(PROVIDED ENTRIES Opens)

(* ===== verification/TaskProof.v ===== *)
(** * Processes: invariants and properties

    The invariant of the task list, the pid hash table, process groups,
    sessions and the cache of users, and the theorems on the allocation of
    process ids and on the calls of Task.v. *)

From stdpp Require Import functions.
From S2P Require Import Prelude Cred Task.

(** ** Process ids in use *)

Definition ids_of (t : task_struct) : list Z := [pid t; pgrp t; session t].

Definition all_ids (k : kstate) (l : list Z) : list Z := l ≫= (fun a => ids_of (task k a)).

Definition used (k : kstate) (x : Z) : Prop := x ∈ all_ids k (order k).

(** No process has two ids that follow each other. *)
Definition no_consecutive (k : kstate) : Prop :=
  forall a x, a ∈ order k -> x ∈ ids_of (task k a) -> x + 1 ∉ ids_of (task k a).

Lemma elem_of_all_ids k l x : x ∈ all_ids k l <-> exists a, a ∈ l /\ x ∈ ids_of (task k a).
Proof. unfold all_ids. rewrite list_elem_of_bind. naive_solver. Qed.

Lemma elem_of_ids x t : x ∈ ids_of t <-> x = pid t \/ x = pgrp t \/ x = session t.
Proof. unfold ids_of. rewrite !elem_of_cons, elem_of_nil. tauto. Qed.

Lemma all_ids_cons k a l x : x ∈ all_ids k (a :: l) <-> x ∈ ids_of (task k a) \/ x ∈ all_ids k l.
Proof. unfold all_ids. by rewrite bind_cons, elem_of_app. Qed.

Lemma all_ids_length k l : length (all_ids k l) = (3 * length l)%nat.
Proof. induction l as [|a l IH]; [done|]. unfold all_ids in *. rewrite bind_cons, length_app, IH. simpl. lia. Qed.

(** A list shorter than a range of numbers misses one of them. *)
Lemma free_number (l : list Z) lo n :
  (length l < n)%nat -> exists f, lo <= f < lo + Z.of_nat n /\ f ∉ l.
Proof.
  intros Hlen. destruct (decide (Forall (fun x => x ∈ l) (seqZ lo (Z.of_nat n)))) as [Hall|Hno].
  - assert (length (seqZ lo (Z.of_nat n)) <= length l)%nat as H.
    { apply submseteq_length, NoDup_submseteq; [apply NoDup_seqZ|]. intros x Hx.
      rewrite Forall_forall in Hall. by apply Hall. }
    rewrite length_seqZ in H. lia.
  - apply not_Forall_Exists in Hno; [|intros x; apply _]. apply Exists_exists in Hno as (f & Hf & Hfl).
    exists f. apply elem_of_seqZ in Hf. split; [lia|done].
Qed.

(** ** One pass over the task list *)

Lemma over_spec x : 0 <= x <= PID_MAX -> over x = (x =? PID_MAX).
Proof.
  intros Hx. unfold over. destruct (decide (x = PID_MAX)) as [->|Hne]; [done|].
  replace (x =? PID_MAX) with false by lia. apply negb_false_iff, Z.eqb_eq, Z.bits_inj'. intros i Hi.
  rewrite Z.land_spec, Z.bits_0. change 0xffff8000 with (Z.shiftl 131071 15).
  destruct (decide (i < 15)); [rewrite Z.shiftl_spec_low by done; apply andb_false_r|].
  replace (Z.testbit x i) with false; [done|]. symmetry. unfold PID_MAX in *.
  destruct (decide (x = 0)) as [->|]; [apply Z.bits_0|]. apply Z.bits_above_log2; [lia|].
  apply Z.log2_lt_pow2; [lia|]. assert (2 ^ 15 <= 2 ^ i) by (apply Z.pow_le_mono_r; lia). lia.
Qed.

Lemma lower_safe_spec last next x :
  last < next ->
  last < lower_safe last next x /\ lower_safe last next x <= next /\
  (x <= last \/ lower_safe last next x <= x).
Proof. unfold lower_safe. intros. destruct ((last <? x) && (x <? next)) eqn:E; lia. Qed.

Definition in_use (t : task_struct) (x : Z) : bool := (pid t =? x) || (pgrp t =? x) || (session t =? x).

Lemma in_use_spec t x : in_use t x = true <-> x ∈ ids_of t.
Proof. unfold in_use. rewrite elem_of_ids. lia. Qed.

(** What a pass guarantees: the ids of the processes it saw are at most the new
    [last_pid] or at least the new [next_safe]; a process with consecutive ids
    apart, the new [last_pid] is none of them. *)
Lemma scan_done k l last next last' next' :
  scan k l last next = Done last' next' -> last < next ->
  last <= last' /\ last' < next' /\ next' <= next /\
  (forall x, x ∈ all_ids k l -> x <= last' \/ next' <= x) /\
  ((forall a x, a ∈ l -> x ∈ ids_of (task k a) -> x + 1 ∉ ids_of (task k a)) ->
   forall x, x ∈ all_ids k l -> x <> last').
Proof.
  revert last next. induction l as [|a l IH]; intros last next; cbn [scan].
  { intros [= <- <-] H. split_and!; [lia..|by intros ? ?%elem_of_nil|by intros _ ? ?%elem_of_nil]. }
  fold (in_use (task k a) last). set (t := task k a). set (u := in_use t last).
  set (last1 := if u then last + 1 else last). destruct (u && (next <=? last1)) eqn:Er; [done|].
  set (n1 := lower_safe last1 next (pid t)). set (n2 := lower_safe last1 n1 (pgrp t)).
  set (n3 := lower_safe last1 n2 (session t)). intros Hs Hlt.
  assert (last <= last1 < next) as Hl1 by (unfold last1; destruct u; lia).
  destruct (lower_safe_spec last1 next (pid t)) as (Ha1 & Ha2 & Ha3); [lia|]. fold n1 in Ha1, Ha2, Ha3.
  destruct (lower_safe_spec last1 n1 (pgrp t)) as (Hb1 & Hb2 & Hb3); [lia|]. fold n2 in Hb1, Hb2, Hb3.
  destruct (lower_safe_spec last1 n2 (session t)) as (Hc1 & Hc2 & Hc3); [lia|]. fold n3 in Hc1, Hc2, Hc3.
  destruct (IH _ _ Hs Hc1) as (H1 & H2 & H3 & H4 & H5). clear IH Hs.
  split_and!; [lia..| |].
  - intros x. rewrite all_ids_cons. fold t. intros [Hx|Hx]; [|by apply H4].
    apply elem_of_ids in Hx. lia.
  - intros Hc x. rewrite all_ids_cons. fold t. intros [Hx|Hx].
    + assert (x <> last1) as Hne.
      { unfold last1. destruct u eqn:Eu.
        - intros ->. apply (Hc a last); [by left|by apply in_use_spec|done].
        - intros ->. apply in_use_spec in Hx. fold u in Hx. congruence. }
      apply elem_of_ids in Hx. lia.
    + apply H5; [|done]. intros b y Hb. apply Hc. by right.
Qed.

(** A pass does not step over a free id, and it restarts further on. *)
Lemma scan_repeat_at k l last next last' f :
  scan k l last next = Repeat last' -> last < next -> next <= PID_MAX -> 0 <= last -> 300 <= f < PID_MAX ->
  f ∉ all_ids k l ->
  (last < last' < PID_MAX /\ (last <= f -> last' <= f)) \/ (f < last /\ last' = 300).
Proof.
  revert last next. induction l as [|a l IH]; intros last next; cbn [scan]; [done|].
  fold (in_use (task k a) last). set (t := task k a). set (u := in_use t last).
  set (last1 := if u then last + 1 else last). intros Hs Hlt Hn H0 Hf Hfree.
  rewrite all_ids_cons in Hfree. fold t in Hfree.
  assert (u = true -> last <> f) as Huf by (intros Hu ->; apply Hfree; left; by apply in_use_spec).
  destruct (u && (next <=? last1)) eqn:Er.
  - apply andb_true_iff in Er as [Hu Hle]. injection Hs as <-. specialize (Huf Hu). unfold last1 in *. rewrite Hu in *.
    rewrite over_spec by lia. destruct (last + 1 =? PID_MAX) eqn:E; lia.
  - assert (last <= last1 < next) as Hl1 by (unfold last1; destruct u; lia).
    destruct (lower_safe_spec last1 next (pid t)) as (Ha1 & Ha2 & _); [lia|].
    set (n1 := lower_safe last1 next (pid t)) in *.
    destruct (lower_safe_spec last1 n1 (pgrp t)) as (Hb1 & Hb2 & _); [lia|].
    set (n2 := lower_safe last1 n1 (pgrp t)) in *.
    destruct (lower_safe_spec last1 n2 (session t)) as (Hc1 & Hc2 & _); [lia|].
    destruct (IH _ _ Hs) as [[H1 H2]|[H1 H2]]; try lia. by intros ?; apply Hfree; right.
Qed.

(PROVIDED ENTRIES Closes)
(PROVIDED ENTRIES Opens)

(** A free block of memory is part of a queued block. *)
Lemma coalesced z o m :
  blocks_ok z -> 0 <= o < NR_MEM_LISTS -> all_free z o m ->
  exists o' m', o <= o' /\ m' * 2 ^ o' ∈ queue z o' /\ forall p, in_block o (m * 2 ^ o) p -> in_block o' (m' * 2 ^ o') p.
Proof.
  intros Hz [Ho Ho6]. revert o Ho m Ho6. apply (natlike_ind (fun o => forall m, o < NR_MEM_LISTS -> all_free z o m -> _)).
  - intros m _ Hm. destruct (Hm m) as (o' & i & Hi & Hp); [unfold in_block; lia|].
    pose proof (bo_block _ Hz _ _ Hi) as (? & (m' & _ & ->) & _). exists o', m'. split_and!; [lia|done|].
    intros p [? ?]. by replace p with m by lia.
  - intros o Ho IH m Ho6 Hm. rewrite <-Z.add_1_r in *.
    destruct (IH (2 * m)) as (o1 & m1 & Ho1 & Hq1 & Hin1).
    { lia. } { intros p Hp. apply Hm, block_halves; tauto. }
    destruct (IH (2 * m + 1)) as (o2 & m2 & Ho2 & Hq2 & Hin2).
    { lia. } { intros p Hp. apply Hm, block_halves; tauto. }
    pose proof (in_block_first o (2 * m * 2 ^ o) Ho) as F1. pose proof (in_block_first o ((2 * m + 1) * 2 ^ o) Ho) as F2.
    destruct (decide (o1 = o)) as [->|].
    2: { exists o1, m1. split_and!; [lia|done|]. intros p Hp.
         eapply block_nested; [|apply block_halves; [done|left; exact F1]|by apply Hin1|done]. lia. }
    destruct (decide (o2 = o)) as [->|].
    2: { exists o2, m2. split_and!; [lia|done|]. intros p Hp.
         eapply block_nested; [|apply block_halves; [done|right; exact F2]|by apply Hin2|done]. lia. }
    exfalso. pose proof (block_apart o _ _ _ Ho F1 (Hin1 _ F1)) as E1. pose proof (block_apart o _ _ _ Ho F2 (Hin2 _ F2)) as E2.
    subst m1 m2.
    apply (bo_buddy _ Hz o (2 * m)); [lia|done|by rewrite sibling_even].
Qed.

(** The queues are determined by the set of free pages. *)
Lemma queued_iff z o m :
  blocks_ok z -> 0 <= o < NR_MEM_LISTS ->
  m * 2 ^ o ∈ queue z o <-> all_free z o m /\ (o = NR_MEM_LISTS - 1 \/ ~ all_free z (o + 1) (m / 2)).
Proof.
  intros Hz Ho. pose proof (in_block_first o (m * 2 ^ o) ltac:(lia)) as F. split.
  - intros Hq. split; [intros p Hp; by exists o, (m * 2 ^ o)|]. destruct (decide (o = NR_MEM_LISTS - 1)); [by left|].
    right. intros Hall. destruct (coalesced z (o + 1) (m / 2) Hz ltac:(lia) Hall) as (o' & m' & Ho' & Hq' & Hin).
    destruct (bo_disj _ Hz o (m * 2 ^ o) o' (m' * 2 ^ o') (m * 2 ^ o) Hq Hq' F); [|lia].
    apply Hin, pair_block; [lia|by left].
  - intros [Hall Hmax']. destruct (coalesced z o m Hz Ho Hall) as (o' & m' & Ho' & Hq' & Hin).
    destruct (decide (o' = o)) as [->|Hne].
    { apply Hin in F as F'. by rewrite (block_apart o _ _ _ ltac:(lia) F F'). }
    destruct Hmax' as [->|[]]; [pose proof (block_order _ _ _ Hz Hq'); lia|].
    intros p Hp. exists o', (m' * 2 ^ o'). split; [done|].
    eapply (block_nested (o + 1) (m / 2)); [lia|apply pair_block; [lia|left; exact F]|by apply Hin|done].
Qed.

(PROVIDED ENTRIES Closes)

TASK PROMPT:
Please transcribe exactly the lines above from the line that has "(last < last'" up to and including the line that has "destruct (u && (next <=? last1)) eqn:Er."; no other line belongs in the answer.

EXERCISE RESULT:
  (last < last' < PID_MAX /\ (last <= f -> last' <= f)) \/ (f < last /\ last' = 300).
Proof.
  revert last next. induction l as [|a l IH]; intros last next; cbn [scan]; [done|].
  fold (in_use (task k a) last). set (t := task k a). set (u := in_use t last).
  set (last1 := if u then last + 1 else last). intros Hs Hlt Hn H0 Hf Hfree.
  rewrite all_ids_cons in Hfree. fold t in Hfree.
  assert (u = true -> last <> f) as Huf by (intros Hu ->; apply Hfree; left; by apply in_use_spec).
  destruct (u && (next <=? last1)) eqn:Er.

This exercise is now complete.